Blomkamp, who moved to Vancouver when he was 18, was inspired by events that took place under apartheid in a segregated area of Cape Town called District Six. He was 14 at the end of apartheid, and says he has drawn upon "many years of things accumulated without knowing - I guess I must have just been soaking it up. And those scenes tended to be scenes of segregation."

How the film came about is a Hollywood gem in itself. Blomkamp was 26 - about the same age as Spielberg when he started out on his first mega-hit Jaws - and already making a name for himself as a visual effects wizard when he was offered the chance to make a film version of the cult computer game Halo, under Lord of the Rings producer Peter Jackson.
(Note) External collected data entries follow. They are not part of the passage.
Lemma approx_system : Forall2 approx_entry (@system_module.functions E1) (@system_module.functions E2).
Proof.
  unfold system_module.functions. each_entry l.
  all: unfold system_module.get_env, system_module.check_env, system_module.set_env, system_module.list_env,
    system_module.chwd, system_module.system, system_module.string_arg; solve [solve_approx].
Qed.
Lemma approx_time : Forall2 approx_entry (@time_module.functions E1) (@time_module.functions E2).
Proof.
  unfold time_module.functions. each_entry l.
  all: unfold time_module.time, time_module.clock_, time_module.now, time_module.now_ns, time_module.ticks, time_module.gmtime,
    time_module.localtime, time_module.mktime, time_module.strftime, time_module.ctime, time_module.ns, time_module.ms,
    time_module.s, time_module.hr, time_module.sleep, time_module.int_arg; solve [solve_approx].
Qed.

Lemma approx_base64 : Forall2 approx_entry (@base64.functions E1) (@base64.functions E2).
Proof.
  unfold base64.functions. each_entry l.
  all: unfold base64.base64_encode_string, base64.base64_encode_bytes, base64.base64_decode_string, base64.base64_decode_bytes,
    base64.base16_encode_string, base64.base16_encode_bytes, base64.base16_decode_string, base64.base16_decode_bytes,
    base64.base32_encode_string, base64.base32_encode_bytes, base64.base32_decode_string, base64.base32_decode_bytes,
    base64.encode_string, base64.encode_bytes, base64.decode_string, base64.decode_bytes; solve [solve_approx].
Qed.
Lemma approx_partial_loop p n l i j a o : approx (@func.partial_loop E1 p n l i j a o) (@func.partial_loop E2 p n l i j a o).
Proof. revert i j a o. induction n as [|n IH]; intros; simpl; [reflexivity|]. solve_approx. Qed.
Lemma approx_reduce_loop n f l i r : approx (@func.reduce_loop E1 n f l i r) (@func.reduce_loop E2 n f l i r).
Proof. revert i r. induction n as [|n IH]; intros; simpl; [reflexivity|]. solve_approx. Qed.
Hint Resolve approx_partial_loop approx_reduce_loop : approx.
Lemma approx_func p : Forall2 approx_entry (@func.functions E1 p) (@func.functions E2 p).
Proof.
  unfold func.functions. each_entry l.
  all: unfold func.partial, func.thread_first, func.thread_last, func.reduce; solve [solve_approx].
Qed.
Lemma approx_nargs : Forall2 approx_entry (@nargs.functions E1) (@nargs.functions E2).
Proof.
  unfold nargs.functions. cbn [map fst snd]. each_entry l.
  all: unfold nargs.has, nargs.next, nargs.truthy, nargs.falsey, nargs.args; solve [solve_approx].
Qed.
Lemma approx_checked bad l : approx (@asserts.checked E1 bad l) (@asserts.checked E2 bad l).
Proof. unfold asserts.checked. solve_approx. Qed.
Lemma approx_asserts : Forall2 approx_entry (@asserts.functions E1) (@asserts.functions E2).
Proof. unfold asserts.functions. cbn [map fst snd]. each_entry l. all: apply approx_checked. Qed.
Lemma approx_json sig : Forall2 approx_entry (@json.functions E1 sig) (@json.functions E2 sig).
Proof.
  unfold json.functions. each_entry l.
  all: unfold json.with_pow, json.parse_json, json.dump_json, json.load_file, json.dump_file; solve [solve_approx].
Qed.
Lemma approx_formatted sig l : approx (@fmt.formatted sig E1 l) (@fmt.formatted sig E2 l).
Proof. unfold fmt.formatted. solve_approx. Qed.
Hint Resolve approx_formatted : approx.
Lemma approx_fmt sig : Forall2 approx_entry (@fmt.functions sig E1) (@fmt.functions sig E2).
Proof.
  unfold fmt.functions. cbn [map fst snd]. each_entry l.
  all: unfold fmt.fmt, fmt.printf, fmt.printfln, fmt.eprintf, fmt.eprintfln; solve [solve_approx].
Qed.
Lemma approx_draw_one n f l : approx (@al_random.draw_one E1 n f l) (@al_random.draw_one E2 n f l).
Proof. unfold al_random.draw_one. solve_approx. Qed.
Lemma approx_draw_two n f l : approx (@al_random.draw_two E1 n f l) (@al_random.draw_two E2 n f l).
Proof. unfold al_random.draw_two. solve_approx. Qed.
Lemma approx_random : Forall2 approx_entry (@al_random.functions E1) (@al_random.functions E2).
Proof.
  unfold al_random.functions. each_entry l.
  all: first [apply approx_draw_one | apply approx_draw_two | reflexivity
    | unfold al_random.rand_int, al_random.choice, al_random.sample, al_random.seed, al_random.csrand; solve [solve_approx]].
Qed.
Lemma approx_xml : Forall2 approx_entry (@xml.functions E1) (@xml.functions E2).
Proof.
  unfold xml.functions. each_entry l.
  all: unfold xml.parse_xml, xml.dump_xml, xml.dump_file, xml.load_file; solve [solve_approx].
Qed.
Lemma approx_search_loop sig n1 n2 reg flags s ms :
  (n1 <= n2)%nat -> approx (re.search_loop sig n1 reg flags s ms) (re.search_loop sig n2 reg flags s ms).
Proof.
  revert n2 s ms. induction n1 as [|n1 IH]; intros [|n2] s ms Hn; simpl; unfold re.caught; solve_approx; try lia. apply IH. lia.
Qed.
Hint Extern 1 (approx (re.search_loop _ _ _ _ _ _) _) => (apply approx_search_loop, approx_loop; assumption) : approx.
Lemma approx_flags_arg n l : approx (@re.flags_arg E1 n l) (@re.flags_arg E2 n l).
Proof. unfold re.flags_arg. solve_approx. Qed.
Hint Resolve approx_flags_arg : approx.
Lemma approx_re sig : Forall2 approx_entry (@re.functions E1 sig) (@re.functions E2 sig).
Proof.
  unfold re.functions. each_entry l.
  all: unfold re.replace, re.match_, re.search, re.search_all, re.compile; solve [solve_approx].
Qed.
Lemma approx_locale_arg n l : approx (@al_locale.locale_arg E1 n l) (@al_locale.locale_arg E2 n l).
Proof. unfold al_locale.locale_arg. solve_approx. Qed.
Hint Resolve approx_locale_arg : approx.
Lemma approx_locale sig : Forall2 approx_entry (@al_locale.functions E1 sig) (@al_locale.functions E2 sig).
Proof.
  unfold al_locale.functions, al_locale.num_true_name, al_locale.num_thousand_sep, al_locale.num_decimal_point,
    al_locale.money_positive_sign, al_locale.money_negative_sign, al_locale.money_symobl, al_locale.money_thousand_sep,
    al_locale.money_decimal_point, al_locale.isspace, al_locale.isblank, al_locale.iscntrl, al_locale.isupper,
    al_locale.islower, al_locale.isalpha, al_locale.isdigit, al_locale.ispunct, al_locale.isxdigit, al_locale.isalnum,
    al_locale.isprint, al_locale.isgraph. each_entry l.
  all: first [reflexivity | unfold al_locale.text_member, al_locale.char_member, al_locale.char_class, al_locale.put_money,
    al_locale.put_num, al_locale.put_time, al_locale.locale, al_locale.set_default_locale, al_locale.locale_name; solve [solve_approx]].
Qed.
Lemma approx_command_parts l : approx (@process.command_parts E1 l) (@process.command_parts E2 l).
Proof. unfold process.command_parts. solve_approx. Qed.
Lemma approx_is_channel x y : approx (@process.is_channel E1 x y) (@process.is_channel E2 x y).
Proof. unfold process.is_channel. solve_approx. Qed.
Hint Resolve approx_command_parts approx_is_channel : approx.
Lemma approx_options_of l : approx (@process.options_of E1 l) (@process.options_of E2 l).
Proof. unfold process.options_of, process.option_value, process.channel_option, process.channel_of. solve_approx. Qed.
Hint Resolve approx_options_of : approx.
Lemma approx_process sig : Forall2 approx_entry (@process.functions E1 sig) (@process.functions E2 sig).
Proof.
  unfold process.functions, process.pid, process.retcode, process.wait, process.poll, process.start. each_entry l.
  all: unfold process.told, process.asked, process.popen, process.check_output, process.check_output_bytes, process.call,
    process.kill, process.send, process.communicate; solve [solve_approx].
Qed.
Lemma approx_with_option op key f1 f2 s :
  (forall x, approx (f1 x) (f2 x)) -> approx (@request.with_option E1 op key f1 s) (@request.with_option E2 op key f2 s).
Proof. intros Hf. unfold request.with_option. solve_approx. Qed.
Lemma approx_login_option l f x : approx (@request.login_option E1 l f x) (@request.login_option E2 l f x).
Proof. unfold request.login_option. solve_approx. Qed.
Lemma approx_set_options l op s : approx (@request.set_options E1 l op s) (@request.set_options E2 l op s).
Proof.
  unfold request.set_options.
  repeat first [apply approx_with_option; intros; first [apply approx_login_option|reflexivity]|progress solve_approx].
Qed.
Hint Resolve approx_set_options : approx.
Lemma approx_request : Forall2 approx_entry (@request.functions E1) (@request.functions E2).
Proof.
  unfold request.functions, request.body, request.status_code, request.headers, request.url, request.elapsed, request.cookies. each_entry l.
  all: unfold request.part, request.request, request.request_type; solve [solve_approx].
Qed.
Lemma approx_symbols l1 l2 : Forall2 approx_entry l1 l2 -> Forall2 approx_entry (with_symbols l1) (with_symbols l2).
Proof.
  intros Hl. apply Forall2_fmap. eapply Forall2_impl; [exact Hl|]. intros [[a b] f] [[a' b'] f'] [He Hf]. simplify_eq/=. by split.
Qed.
Blomkamp moved to New Zealand, where Jackson is based, and spent six months developing the project before it collapsed.
 
Instead of sending the young man packing, Jackson suggested he should make something else instead. Blomkamp said he wanted to make a feature film based on a 2005 short he had made called Alive in Joburg. Jackson organised the funding, Blomkamp got to work on a screenplay with his screenwriting partner and girlfriend Terri Tatchell, and the rest is history.
 
WHAT THE CRITICS ARE SAYING:
Chris Hewitt, Empire: "District 9 works primarily as a fun thriller, peopled - or aliened - by some of the best (and strangest) extraterrestrials this side of ET. Eschewing the guy-in-a-suit approach, Blomkamp plumps for aliens that truly define the word: non-humanoid, multi-limbed clicking monstrosities, derogatorily referred to as "prawns", that can leap small buildings in a single bound, rip a man's head off in a heartbeat and interact seamlessly with humans, their jittery body language strangely, beguilingly, human." (Verdict: four stars out of five)

A O Scott, New York Times: "District 9 subtly shifts from speculative science-fiction to zombie bio-horror and then, less subtly, turns into an escape-action-chase movie full of explosions, gunplay and vehicular mayhem. In the midst of it all you almost take for granted the carefully rendered details of the setting, the tightness of the editing and the inventiveness of the special effects. Not the least of these are the aliens themselves, who are made expressive and soulful without quite being anthropomorphised."

Betsy Sharkey, LA Times: "Blomkamp has seeded irony and analogies throughout District 9 as he makes his way through a myriad of modern anxieties including the racial divide, class differences, big business, broadcast news and the big-brother world of reality TV. One of the many themes Blomkamp kicks around is the numbing effect of the endless loop of information and analysis on cable news..." · 

Comments

I thought it was pretty good - the political angle is pretty irrelevant though - the pace needed to pick up in places until the action started clicking off in the last third. Lots of good alien shots and powering up the alien technology was suitable hazardous for all concerned, and not too much of a doomsday weapon scenario for the mercenaries to fight back. I thought the lack of bio-hazard control for alien diseases at the beginning was totally unbelievable, but not fatal to the show as a whole. This one will do well in the UK, and the DVD will do reasonably - not Star Wars franchise stuff tho.